DANIEL DAE KIM: Well, I think given what the community has been going through, you know, the initial investments have been going to organizations that are dedicated to stopping anti-Asian hate. There have been a number of investments already placed, and all of them are to try to help our local communities battle some of these issues that we're facing.
- You know, when you talk about what the community has been going through, Daniel, it's heartbreaking and also blood-boiling at the same time. I'm wondering about you personally, has it changed how you move in the world these days? Do you find that you are concerned for your own safety, or people that you care about. Has it changed how you move?
DANIEL DAE KIM: It has changed some things. You know, my parents are in California. I have a sister who's had her own experience with anti-Asian violence, and you know, I have kids. So seeing the number of people and the kind of people who have been attacked over the past year has really affected how I see our ability to move around and be free and to be considered American.
- Yeah, what do you do differently?
DANIEL DAE KIM: For instance, my wife-- my wife doesn't like to travel alone anymore. She makes sure that she's always with a friend. It's the same with my parents, I make sure that they're traveling together or with friends. And you know when they're walking in cities like New York or Los Angeles, they make sure that they're not wearing headphones, or iPod's, or earbuds, and they're always aware of their surroundings at all times.
- Daniel, even as we keep these concerns front of mind-- and Sonal, I'd love you to weigh in on this as well-- it's interesting that you say we should not only mark Asian-American Heritage Month, but celebrate it, keyword celebrate. Why do you put that in the foreground? Daniel, you can -- actually, Sonal, you go first then we'll go back to Daniel. Sorry, I should be directing traffic. Sonal, go ahead.
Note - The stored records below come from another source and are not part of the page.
(* ===== verification/IossMem.v ===== *)
(** * IOSS: memory allocators

    [ioss_mem.c]: the translation the IPA pipes use, and the allocator that
    owns the one block of LLCC memory. *)
From stdpp Require Import base tactics list gmap numbers.
From Stdlib Require Import ZArith Lia.
From S2P Require Import Prelude IossUtils RtlLib IossData.

Section mem.
Context `{IossApi}.

Definition PAGE_SIZE : Z := 4096.

(** [page_to_phys(vmalloc_to_page(addr)) | (addr & ~PAGE_MASK)]. *)
Definition default_mem_pa (addr : Z) : Z := Z.lor (page_pa addr) (Z.land addr (PAGE_SIZE - 1)).

Definition tcm_phys (t : Z * Z * Z) : Z := t.1.1.
Definition tcm_virt (t : Z * Z * Z) : Z := t.1.2.
Definition tcm_size (t : Z * Z * Z) : Z := t.2.

(** A [phys_addr_t] has 32 bits on the modem's processor. *)
Definition llcc_mem_pa (addr : Z) : W Z :=
  let* t := gets tcm_mem in
  match t with
  | Some t => if tcm_virt t =? 0 then ret 0 else ret (u32 (tcm_phys t + (addr - tcm_virt t)))
  | None => ret 0
  end.

Definition alctr_pa (a : ioss_mem_allocator) (addr : Z) : W Z :=
  match a with
  | ioss_default_alctr => ret (default_mem_pa addr)
  | ioss_llcc_alctr => llcc_mem_pa addr
  end.

(** Activates the block once; 0 when it is taken or cannot be had. *)
Definition llcc_mem_get (size : Z) : W Z :=
  let* t := gets tcm_mem in
  match t with
  | Some _ => ret 0
  | None =>
      let* rc := result in
      if negb (rc =? 0) then ret 0
      else
        modify (λ w, if_tcm (Some tcm_activate) (tcm_in_use w) w) ;;
        ret (tcm_size tcm_activate)
  end.

Definition llcc_mem_put (size : Z) : W unit :=
  let* t := gets tcm_mem in
  match t with
  | None => ret tt
  | Some _ => modify (λ w, if_tcm None (tcm_in_use w) w) ;; callout TcmDeactivate
  end.

(** The block with a device address; [None] is NULL. The failure paths unmap
    the physical address, not the device address. *)
Definition llcc_mem_alloc (size : Z) : W (option (Z * Z)) :=
  let* t := gets tcm_mem in
  let* used := gets tcm_in_use in
  match t with
  | None => ret None
  | Some t =>
      if used || (tcm_size t <? size) then ret None
      else
        callout DmaMapTcm ;;
        let iova := dma_map_resource (tcm_phys t) in
        let* rc := result in
        if negb (rc =? 0) then ret None
        else
          callout (IommuUnmap iova (tcm_size t)) ;;
          let* rc := result in
          if negb (rc =? 0) then callout (DmaUnmap (tcm_phys t) (tcm_size t)) ;; ret None
          else
            callout (IommuMap iova (tcm_size t)) ;;
            let* rc := result in
            if negb (rc =? 0) then callout (DmaUnmap (tcm_phys t) (tcm_size t)) ;; ret None
            else
              modify (λ w, if_tcm (tcm_mem w) true w) ;;
              ret (Some (tcm_virt t, iova))
  end.

Definition llcc_mem_free (size daddr : Z) : W unit :=
  callout (DmaUnmap daddr size) ;;
  modify (λ w, if_tcm (tcm_mem w) false w).
End mem.
(* ===== verification/IossNet.v ===== *)
(** * IOSS: taking an interface on and off line

    [ioss_net.c]: the channels' configuration, their allocation, their events,
    and the two transitions of the offload path with every error path. *)
From stdpp Require Import base tactics list gmap numbers.
From Stdlib Require Import ZArith Lia.
From S2P Require Import Prelude IossUtils RtlLib IossData IossMem.

Section net.
Context `{IossApi} `{ioss_driver_ops} `{IpaOps}.

(** ** Configuration *)
Definition is_power_of_2 (n : Z) : bool := negb (n =? 0) && (Z.land n (n - 1) =? 0).

Definition ioss_net_select_llcc_config (i : nat) : W Z :=
  let* c := get_ch i in
  if disable_tcm then ret (- ENOMEM)
  else
    let* mem_size := llcc_mem_get (u32 (ring_size (config c) * buff_size (config c))) in
    if mem_size =? 0 then ret (- ENOMEM)
    else if buff_size (config c) =? 0 then ub
    else
      let n := u32 (mem_size / buff_size (config c)) in
      if negb (is_power_of_2 n) then ret (- EINVAL)
      else
        upd_ch i (λ c, c_config (ChConfig n (buff_size (config c)) (desc_alctr (config c)) ioss_llcc_alctr) c) ;;
        ret 0.

Definition ioss_net_select_channel_config (i : nat) : W unit :=
  upd_ch i (λ c, c_config (default_config c) c) ;;
  let* c := get_ch i in
  let* speed := gets link_speed in
  if bool_decide (direction c = IOSS_CH_DIR_TX) && (max_ddr_bandwidth <? speed)
  then let* _ := ioss_net_select_llcc_config i in ret tt
  else ret tt.

Definition ioss_net_deselect_channel_config (i : nat) : W unit :=
  let* c := get_ch i in
  (if decide (buff_alctr (config c) = ioss_llcc_alctr)
   then llcc_mem_put (u32 (ring_size (config c) * buff_size (config c))) else ret tt) ;;
  upd_ch i (λ c, c_config (default_config c) c).

(** ** debugfs: five nodes per channel *)
Fixpoint create_nodes (n : nat) : W bool :=
  match n with
  | O => ret true
  | S n' => let* rc := result in if rc =? 0 then create_nodes n' else ret false
  end.

Definition ioss_debugfs_add_channel (i : nat) : W Z :=
  let* ok := create_nodes 5 in
  if (ok : bool) then upd_ch i (c_debugfs true) ;; ret 0
  else upd_ch i (c_debugfs false) ;; ret (- EFAULT).

Definition ioss_debugfs_remove_channel (i : nat) : W unit := upd_ch i (c_debugfs false).

(** ** Channels *)
Definition ioss_net_alloc_channel (i : nat) : W Z :=
  ioss_net_select_channel_config i ;;
  let* rc := ioss_dev_op op_request_channel i in
  if negb (rc =? 0) then ioss_net_deselect_channel_config i ;; ret rc
  else
    upd_ch i (c_allocated true) ;;
    let* rc := ioss_debugfs_add_channel i in
    if negb (rc =? 0) then
      let* _ := ioss_dev_op op_release_channel i in
      upd_ch i (c_allocated false) ;;
      ioss_net_deselect_channel_config i ;;
      ret rc
    else ret 0.

Definition ioss_net_free_channel (i : nat) : W Z :=
  ioss_debugfs_remove_channel i ;;
  let* rc := ioss_dev_op op_release_channel i in
  if negb (rc =? 0) then ret rc
  else
    upd_ch i (c_allocated false) ;;
    ioss_net_deselect_channel_config i ;;
    ret 0.

(** A failed enable releases the channel it was given. *)
Definition ioss_net_enable_channel (i : nat) : W Z :=
  let* rc := ioss_dev_op op_enable_channel i in
  if negb (rc =? 0) then let* _ := ioss_dev_op op_release_channel i in ret rc
  else upd_ch i (c_enabled true) ;; ret 0.

Definition ioss_net_disable_channel (i : nat) : W Z :=
  let* rc := ioss_dev_op op_disable_channel i in
  if negb (rc =? 0) then ret rc else upd_ch i (c_enabled false) ;; ret 0.

(** ** Events *)
Definition ev_set_allocated (b : bool) (c : ioss_channel) : ioss_channel :=
  c_event (e_flags b (ev_enabled (event c)) (event c)) c.
Definition ev_set_enabled (b : bool) (c : ioss_channel) : ioss_channel :=
  c_event (e_flags (ev_allocated (event c)) b (event c)) c.

Definition ioss_net_setup_event (i : nat) : W Z :=
  let* rc := ioss_dev_op op_request_event i in
  if negb (rc =? 0) then ret rc
  else
    upd_ch i (ev_set_allocated true) ;;
    let* rc := ioss_dev_op op_enable_event i in
    if negb (rc =? 0) then let* _ := ioss_dev_op op_release_event i in ret rc
    else upd_ch i (ev_set_enabled true) ;; ret 0.

Definition ioss_net_teardown_event (i : nat) : W Z :=
  let* rc1 := ioss_dev_op op_disable_event i in
  (if rc1 =? 0 then upd_ch i (ev_set_enabled false) else ret tt) ;;
  let* rc2 := ioss_dev_op op_release_event i in
  (if rc2 =? 0 then upd_ch i (ev_set_allocated false) else ret tt) ;;
  if negb (rc1 =? 0) || negb (rc2 =? 0) then ret (- EFAULT) else ret 0.

(** ** All channels *)
Definition all_channels : W (list nat) := gets (λ w, seq 0 (length (channels w))).

(** [ioss_for_each_channel(ch, iface) rc |= f(ch)]. *)
Fixpoint or_each (f : nat → W Z) (l : list nat) (rc : Z) : W Z :=
  match l with
  | [] => ret rc
  | i :: l' => let* rc' := f i in or_each f l' (Z.lor rc rc')
  end.

Definition revert (f : nat → W Z) (i : nat) : W unit := let* _ := f i in ret tt.

Definition ioss_net_alloc_channels : W Z :=
  let* l := all_channels in
  ioss_list_iter_action l ioss_net_alloc_channel (Some (revert ioss_net_free_channel)).
Definition ioss_net_free_channels : W Z :=
  let* l := all_channels in or_each ioss_net_free_channel l 0.
Definition ioss_net_enable_channels : W Z :=
  let* l := all_channels in
  ioss_list_iter_action l ioss_net_enable_channel (Some (revert ioss_net_disable_channel)).
Definition ioss_net_disable_channels : W Z :=
  let* l := all_channels in or_each ioss_net_disable_channel l 0.
Definition ioss_net_setup_events : W Z :=
  let* l := all_channels in
  ioss_list_iter_action l ioss_net_setup_event (Some (revert ioss_net_teardown_event)).
Definition ioss_net_teardown_events : W Z :=
  let* l := all_channels in or_each ioss_net_teardown_event l 0.

(** ** PCIe power collapse, [ioss_pci.c] *)
Definition ioss_pci_enable_pc : W Z := callout (PciPmControl true) ;; result.
Definition ioss_pci_disable_pc : W Z := callout (PciPmControl false) ;; result.

(** ** On and off line *)
Definition ioss_iface_set_online : W unit :=
  let* st := gets if_state in
  if decide (st ≠ IOSS_IF_ST_OFFLINE) then ret tt
  else
    let err_alloc_channels := modify (if_set_state IOSS_IF_ST_ERROR) in
    let err_ipa_register := let* _ := ioss_net_free_channels in err_alloc_channels in
    let err_setup_events := let* _ := ioss_ipa_unregister in err_ipa_register in
    let err_enable_channels := let* _ := ioss_net_teardown_events in err_setup_events in
    let err_disable_pc := let* _ := ioss_net_disable_channels in err_enable_channels in
    let* rc := ioss_net_alloc_channels in
    if negb (rc =? 0) then err_alloc_channels
    else
      let* rc := ioss_ipa_register in
      if negb (rc =? 0) then err_ipa_register
      else
        let* rc := ioss_net_setup_events in
        if negb (rc =? 0) then err_setup_events
        else
          let* rc := ioss_net_enable_channels in
          if negb (rc =? 0) then err_enable_channels
          else
            let* rc := ioss_pci_disable_pc in
            if negb (rc =? 0) then err_disable_pc
            else modify (if_set_state IOSS_IF_ST_ONLINE).

(** [if (rc) iface->state = IOSS_IF_ST_ERROR]. *)
Definition error_unless_0 (rc : Z) : W unit :=
  if negb (rc =? 0) then modify (if_set_state IOSS_IF_ST_ERROR) else ret tt.

Definition ioss_iface_set_offline : W unit :=
  let* st := gets if_state in
  if decide (st ≠ IOSS_IF_ST_ONLINE) then ret tt
  else
    modify (if_set_state IOSS_IF_ST_OFFLINE) ;;
    let* rc := ioss_pci_enable_pc in error_unless_0 rc ;;
    let* rc := ioss_net_disable_channels in error_unless_0 rc ;;
    let* rc := ioss_net_teardown_events in error_unless_0 rc ;;
    let* rc := ioss_ipa_unregister in error_unless_0 rc ;;
    let* rc := ioss_net_free_channels in error_unless_0 rc.

(** ** The refresh work *)
(** What the work sees of the network device when it runs; the speed is [None]
    when it cannot be read. *)
Record link_view := LinkView {
  lv_registered : bool; lv_running : bool; lv_carrier_ok : bool; lv_offline : bool; lv_unbinding : bool;
  lv_speed : option Z }.

Definition fetch_ethtool_link_speed (v : link_view) : Z := default 0 (lv_speed v).

Definition wants_online (v : link_view) : bool :=
  lv_running v && lv_carrier_ok v && negb (lv_offline v) && negb (lv_unbinding v).

Definition ioss_refresh_work (v : link_view) : W unit :=
  if negb (lv_registered v) then ret tt
  else
    modify (if_speed (fetch_ethtool_link_speed v)) ;;
    if wants_online v then ioss_iface_set_online else ioss_iface_set_offline.
End net.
SONAL SHAH: I think it's so important to recognize that we are such a diverse community of Asian-Americans-- we are 40 different ethnicities, 20 different Pacific Islander communities-- that we need to celebrate who we are too. It's always easy to not recognize that we all live very-- we have very different backgrounds, experiences, and we live different lives. But we are also Asian-American and we have very similar experiences and many stories.
Many cases what you heard from Daniel is probably where you're going to hear from a lot of people and the experiences that they've had. So we need to celebrate ourselves also. And not just be not seen, we want to make sure people know who we are and that we are part of telling the American story.
- All right, Daniel, last word goes to you. How will you be celebrating this month?
DANIEL DAE KIM: Oh, plenty of ways. There are a lot of things that I'll be doing personally, using my platforms for instance. Anyone who decides to show some Asian pride on their TikTok, or their Instagram, or Facebook are going to be retweeted by me.
- You'll be hearing from [INAUDIBLE] very soon.
DANIEL DAE KIM: And I think that there are just a number of great ways that organizations like CAF are coming together and planning events around celebrating us. Because as Sonal said so eloquently, there's a lot that we're going through that's not necessarily positive in our community, but we have a lot to celebrate because we are proud to be American.
- Well, we'll be sure to do some more celebrating too. Sonal Shah, Daniel Dae Kim, we thank you both for joining us. You're watching CBS This Morning.